SOURCE DATA:
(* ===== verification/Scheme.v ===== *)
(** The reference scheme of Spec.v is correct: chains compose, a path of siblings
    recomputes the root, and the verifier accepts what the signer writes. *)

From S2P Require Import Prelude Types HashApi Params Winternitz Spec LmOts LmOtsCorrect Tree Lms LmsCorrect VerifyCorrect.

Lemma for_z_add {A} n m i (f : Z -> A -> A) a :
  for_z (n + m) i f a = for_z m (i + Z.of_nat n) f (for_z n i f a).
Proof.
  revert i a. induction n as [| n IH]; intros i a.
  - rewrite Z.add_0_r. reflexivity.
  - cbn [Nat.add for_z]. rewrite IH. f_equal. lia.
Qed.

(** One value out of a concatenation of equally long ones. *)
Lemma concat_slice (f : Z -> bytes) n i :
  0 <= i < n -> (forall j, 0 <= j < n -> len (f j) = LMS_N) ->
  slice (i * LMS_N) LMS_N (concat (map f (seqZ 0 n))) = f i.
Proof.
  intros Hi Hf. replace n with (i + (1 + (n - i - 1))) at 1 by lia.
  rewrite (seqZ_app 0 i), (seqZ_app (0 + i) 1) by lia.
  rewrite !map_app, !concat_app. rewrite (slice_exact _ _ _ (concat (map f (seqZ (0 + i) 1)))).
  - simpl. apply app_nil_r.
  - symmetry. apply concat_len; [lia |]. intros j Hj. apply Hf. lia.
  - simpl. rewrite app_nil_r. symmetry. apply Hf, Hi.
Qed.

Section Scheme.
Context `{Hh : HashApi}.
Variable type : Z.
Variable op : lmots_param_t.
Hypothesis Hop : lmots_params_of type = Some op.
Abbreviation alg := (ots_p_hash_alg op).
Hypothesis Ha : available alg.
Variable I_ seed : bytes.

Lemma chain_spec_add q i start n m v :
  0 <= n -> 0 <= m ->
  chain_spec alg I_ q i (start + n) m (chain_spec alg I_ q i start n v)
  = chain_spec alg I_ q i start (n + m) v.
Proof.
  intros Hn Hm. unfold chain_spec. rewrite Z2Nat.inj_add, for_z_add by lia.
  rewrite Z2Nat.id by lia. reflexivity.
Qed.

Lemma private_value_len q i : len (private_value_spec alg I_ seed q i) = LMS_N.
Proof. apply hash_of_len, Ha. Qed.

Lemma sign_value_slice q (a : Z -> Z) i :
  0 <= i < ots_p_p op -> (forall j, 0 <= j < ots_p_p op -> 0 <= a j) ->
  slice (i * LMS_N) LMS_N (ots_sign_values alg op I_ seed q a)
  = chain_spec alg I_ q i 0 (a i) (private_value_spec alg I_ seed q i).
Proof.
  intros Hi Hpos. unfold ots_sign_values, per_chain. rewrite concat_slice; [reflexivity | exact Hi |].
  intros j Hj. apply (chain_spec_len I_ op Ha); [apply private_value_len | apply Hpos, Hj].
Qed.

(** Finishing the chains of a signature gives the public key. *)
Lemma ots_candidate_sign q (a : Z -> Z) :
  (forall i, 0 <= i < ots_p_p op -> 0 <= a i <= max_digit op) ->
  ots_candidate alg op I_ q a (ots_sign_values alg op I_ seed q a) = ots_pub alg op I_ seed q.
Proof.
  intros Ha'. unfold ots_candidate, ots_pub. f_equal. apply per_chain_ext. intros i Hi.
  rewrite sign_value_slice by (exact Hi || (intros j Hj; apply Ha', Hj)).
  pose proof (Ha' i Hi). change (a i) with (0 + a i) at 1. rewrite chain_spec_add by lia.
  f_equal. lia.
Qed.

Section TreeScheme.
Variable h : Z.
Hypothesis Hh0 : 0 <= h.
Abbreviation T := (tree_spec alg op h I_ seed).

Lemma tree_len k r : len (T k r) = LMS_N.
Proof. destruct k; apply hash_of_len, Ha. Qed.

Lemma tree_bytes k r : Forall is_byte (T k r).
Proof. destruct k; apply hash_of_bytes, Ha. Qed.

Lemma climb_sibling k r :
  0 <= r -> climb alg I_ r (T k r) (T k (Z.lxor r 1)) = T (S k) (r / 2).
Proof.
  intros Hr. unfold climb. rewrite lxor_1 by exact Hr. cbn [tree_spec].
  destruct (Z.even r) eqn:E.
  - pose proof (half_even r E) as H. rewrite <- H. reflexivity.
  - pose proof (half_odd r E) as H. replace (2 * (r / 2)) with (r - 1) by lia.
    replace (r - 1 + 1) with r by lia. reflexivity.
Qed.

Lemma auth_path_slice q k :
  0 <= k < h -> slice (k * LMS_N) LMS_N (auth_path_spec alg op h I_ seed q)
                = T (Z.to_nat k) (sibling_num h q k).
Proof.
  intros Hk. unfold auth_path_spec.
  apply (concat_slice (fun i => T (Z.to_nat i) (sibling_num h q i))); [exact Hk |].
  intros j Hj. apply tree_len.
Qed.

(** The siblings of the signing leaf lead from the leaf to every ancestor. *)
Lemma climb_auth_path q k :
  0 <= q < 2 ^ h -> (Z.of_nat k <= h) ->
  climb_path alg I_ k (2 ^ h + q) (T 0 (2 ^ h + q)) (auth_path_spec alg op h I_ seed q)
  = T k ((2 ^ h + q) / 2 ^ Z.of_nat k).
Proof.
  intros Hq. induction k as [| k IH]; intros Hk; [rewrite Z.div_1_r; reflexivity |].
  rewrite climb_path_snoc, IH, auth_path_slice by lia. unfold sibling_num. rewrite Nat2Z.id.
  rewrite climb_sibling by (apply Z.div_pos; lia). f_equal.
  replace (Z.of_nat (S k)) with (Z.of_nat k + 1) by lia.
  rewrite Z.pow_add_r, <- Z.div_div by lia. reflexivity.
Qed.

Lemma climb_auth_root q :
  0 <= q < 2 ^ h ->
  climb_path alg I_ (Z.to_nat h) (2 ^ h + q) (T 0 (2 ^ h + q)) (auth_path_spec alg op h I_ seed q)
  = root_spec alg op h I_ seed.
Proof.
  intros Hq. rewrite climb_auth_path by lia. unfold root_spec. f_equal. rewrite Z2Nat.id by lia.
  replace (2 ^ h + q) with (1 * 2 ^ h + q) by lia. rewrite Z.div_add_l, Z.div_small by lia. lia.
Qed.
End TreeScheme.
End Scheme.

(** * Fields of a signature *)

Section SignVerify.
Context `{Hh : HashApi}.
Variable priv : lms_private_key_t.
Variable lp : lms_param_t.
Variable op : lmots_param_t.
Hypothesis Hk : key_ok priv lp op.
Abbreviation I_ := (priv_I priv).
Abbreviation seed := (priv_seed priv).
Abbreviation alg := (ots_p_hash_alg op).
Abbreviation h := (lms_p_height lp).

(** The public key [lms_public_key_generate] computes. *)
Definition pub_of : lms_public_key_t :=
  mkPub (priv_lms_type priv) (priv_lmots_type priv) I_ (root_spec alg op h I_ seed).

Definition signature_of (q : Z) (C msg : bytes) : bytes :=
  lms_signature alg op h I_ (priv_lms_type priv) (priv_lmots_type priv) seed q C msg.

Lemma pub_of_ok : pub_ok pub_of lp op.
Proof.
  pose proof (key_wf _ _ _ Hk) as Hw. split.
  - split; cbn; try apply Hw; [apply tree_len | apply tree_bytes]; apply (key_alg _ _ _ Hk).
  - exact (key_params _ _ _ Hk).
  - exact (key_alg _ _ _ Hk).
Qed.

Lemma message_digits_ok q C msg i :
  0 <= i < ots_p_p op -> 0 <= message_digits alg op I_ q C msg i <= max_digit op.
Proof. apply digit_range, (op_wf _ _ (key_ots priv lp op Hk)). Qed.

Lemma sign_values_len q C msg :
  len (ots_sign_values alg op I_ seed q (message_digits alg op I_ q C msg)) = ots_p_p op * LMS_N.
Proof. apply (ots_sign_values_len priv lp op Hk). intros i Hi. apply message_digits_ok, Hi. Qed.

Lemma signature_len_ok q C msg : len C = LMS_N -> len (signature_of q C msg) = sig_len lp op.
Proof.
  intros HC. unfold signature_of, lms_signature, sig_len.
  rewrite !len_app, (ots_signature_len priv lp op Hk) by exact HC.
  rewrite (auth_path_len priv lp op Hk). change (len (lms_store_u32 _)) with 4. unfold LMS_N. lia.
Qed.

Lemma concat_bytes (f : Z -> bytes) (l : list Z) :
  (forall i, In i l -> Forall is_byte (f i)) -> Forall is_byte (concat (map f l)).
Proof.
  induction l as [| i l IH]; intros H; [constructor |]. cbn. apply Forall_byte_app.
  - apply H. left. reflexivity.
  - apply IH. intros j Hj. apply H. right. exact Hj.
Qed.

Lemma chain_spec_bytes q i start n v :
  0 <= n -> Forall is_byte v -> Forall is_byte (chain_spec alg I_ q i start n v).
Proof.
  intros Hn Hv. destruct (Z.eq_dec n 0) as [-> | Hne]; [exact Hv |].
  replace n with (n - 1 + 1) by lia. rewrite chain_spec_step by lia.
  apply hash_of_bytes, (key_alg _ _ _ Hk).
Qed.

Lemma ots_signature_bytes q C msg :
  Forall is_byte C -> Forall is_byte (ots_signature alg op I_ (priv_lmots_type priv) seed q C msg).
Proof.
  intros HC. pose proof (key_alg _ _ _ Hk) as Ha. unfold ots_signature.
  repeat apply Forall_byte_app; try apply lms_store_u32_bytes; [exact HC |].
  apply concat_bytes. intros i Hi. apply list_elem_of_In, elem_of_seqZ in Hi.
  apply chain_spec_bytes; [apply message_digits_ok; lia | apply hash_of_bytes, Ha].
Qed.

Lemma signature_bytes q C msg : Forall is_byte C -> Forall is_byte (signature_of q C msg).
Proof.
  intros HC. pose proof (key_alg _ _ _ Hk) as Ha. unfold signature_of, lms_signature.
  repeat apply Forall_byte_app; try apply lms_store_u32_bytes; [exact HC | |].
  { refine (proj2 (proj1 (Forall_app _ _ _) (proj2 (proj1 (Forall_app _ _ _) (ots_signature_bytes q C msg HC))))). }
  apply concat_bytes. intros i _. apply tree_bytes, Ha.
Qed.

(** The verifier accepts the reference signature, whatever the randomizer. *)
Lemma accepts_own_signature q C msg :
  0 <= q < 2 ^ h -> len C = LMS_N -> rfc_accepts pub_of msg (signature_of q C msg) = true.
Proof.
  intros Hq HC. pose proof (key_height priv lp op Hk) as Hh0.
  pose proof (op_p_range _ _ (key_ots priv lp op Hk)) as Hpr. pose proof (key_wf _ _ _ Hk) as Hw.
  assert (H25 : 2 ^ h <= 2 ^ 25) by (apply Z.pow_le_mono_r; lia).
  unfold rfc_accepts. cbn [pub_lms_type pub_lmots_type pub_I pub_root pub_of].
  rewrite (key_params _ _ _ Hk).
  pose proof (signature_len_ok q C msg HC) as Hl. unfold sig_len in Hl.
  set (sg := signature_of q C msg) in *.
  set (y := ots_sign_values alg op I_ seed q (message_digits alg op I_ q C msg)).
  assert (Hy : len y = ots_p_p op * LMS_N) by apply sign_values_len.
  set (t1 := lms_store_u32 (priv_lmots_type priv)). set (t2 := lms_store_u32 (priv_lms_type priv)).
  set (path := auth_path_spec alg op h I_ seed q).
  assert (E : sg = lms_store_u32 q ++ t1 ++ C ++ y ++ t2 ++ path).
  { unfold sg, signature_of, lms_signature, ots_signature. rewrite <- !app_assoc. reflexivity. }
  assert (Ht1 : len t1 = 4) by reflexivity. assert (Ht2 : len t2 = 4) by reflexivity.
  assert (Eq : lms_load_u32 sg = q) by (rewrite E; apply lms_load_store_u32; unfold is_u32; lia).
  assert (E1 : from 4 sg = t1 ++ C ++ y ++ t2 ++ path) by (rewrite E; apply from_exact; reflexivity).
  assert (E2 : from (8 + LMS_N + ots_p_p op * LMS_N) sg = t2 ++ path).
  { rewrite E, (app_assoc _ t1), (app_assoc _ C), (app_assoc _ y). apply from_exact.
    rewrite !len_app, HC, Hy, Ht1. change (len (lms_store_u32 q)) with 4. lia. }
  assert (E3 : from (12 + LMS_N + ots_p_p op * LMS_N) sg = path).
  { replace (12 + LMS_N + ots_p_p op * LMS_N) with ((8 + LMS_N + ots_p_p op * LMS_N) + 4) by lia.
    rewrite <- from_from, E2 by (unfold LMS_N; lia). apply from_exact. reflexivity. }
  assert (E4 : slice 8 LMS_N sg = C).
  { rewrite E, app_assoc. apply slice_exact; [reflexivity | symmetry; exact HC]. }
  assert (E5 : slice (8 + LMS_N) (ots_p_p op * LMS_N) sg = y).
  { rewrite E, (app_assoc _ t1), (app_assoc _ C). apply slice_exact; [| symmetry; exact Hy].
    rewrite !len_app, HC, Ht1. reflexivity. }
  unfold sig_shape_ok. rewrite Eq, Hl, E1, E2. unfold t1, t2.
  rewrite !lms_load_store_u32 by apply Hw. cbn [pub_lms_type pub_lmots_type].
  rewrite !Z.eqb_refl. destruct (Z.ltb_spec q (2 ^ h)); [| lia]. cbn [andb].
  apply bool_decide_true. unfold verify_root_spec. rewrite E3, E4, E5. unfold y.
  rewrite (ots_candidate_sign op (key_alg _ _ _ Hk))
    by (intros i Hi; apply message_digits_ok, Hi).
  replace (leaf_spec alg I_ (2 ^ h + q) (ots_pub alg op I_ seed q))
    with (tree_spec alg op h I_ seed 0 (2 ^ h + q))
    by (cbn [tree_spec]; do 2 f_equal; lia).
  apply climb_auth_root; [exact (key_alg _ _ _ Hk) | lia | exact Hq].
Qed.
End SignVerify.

TASK DIRECTIONS:
In the listing above, find the line containing "Lemma sign_value_slice q" and the line containing "Lemma climb_sibling k". Output them and every line between, exactly, and nothing else.

SOLUTION:
Lemma sign_value_slice q (a : Z -> Z) i :
  0 <= i < ots_p_p op -> (forall j, 0 <= j < ots_p_p op -> 0 <= a j) ->
  slice (i * LMS_N) LMS_N (ots_sign_values alg op I_ seed q a)
  = chain_spec alg I_ q i 0 (a i) (private_value_spec alg I_ seed q i).
Proof.
  intros Hi Hpos. unfold ots_sign_values, per_chain. rewrite concat_slice; [reflexivity | exact Hi |].
  intros j Hj. apply (chain_spec_len I_ op Ha); [apply private_value_len | apply Hpos, Hj].
Qed.

(** Finishing the chains of a signature gives the public key. *)
Lemma ots_candidate_sign q (a : Z -> Z) :
  (forall i, 0 <= i < ots_p_p op -> 0 <= a i <= max_digit op) ->
  ots_candidate alg op I_ q a (ots_sign_values alg op I_ seed q a) = ots_pub alg op I_ seed q.
Proof.
  intros Ha'. unfold ots_candidate, ots_pub. f_equal. apply per_chain_ext. intros i Hi.
  rewrite sign_value_slice by (exact Hi || (intros j Hj; apply Ha', Hj)).
  pose proof (Ha' i Hi). change (a i) with (0 + a i) at 1. rewrite chain_spec_add by lia.
  f_equal. lia.
Qed.

Section TreeScheme.
Variable h : Z.
Hypothesis Hh0 : 0 <= h.
Abbreviation T := (tree_spec alg op h I_ seed).

Lemma tree_len k r : len (T k r) = LMS_N.
Proof. destruct k; apply hash_of_len, Ha. Qed.

Lemma tree_bytes k r : Forall is_byte (T k r).
Proof. destruct k; apply hash_of_bytes, Ha. Qed.

Lemma climb_sibling k r :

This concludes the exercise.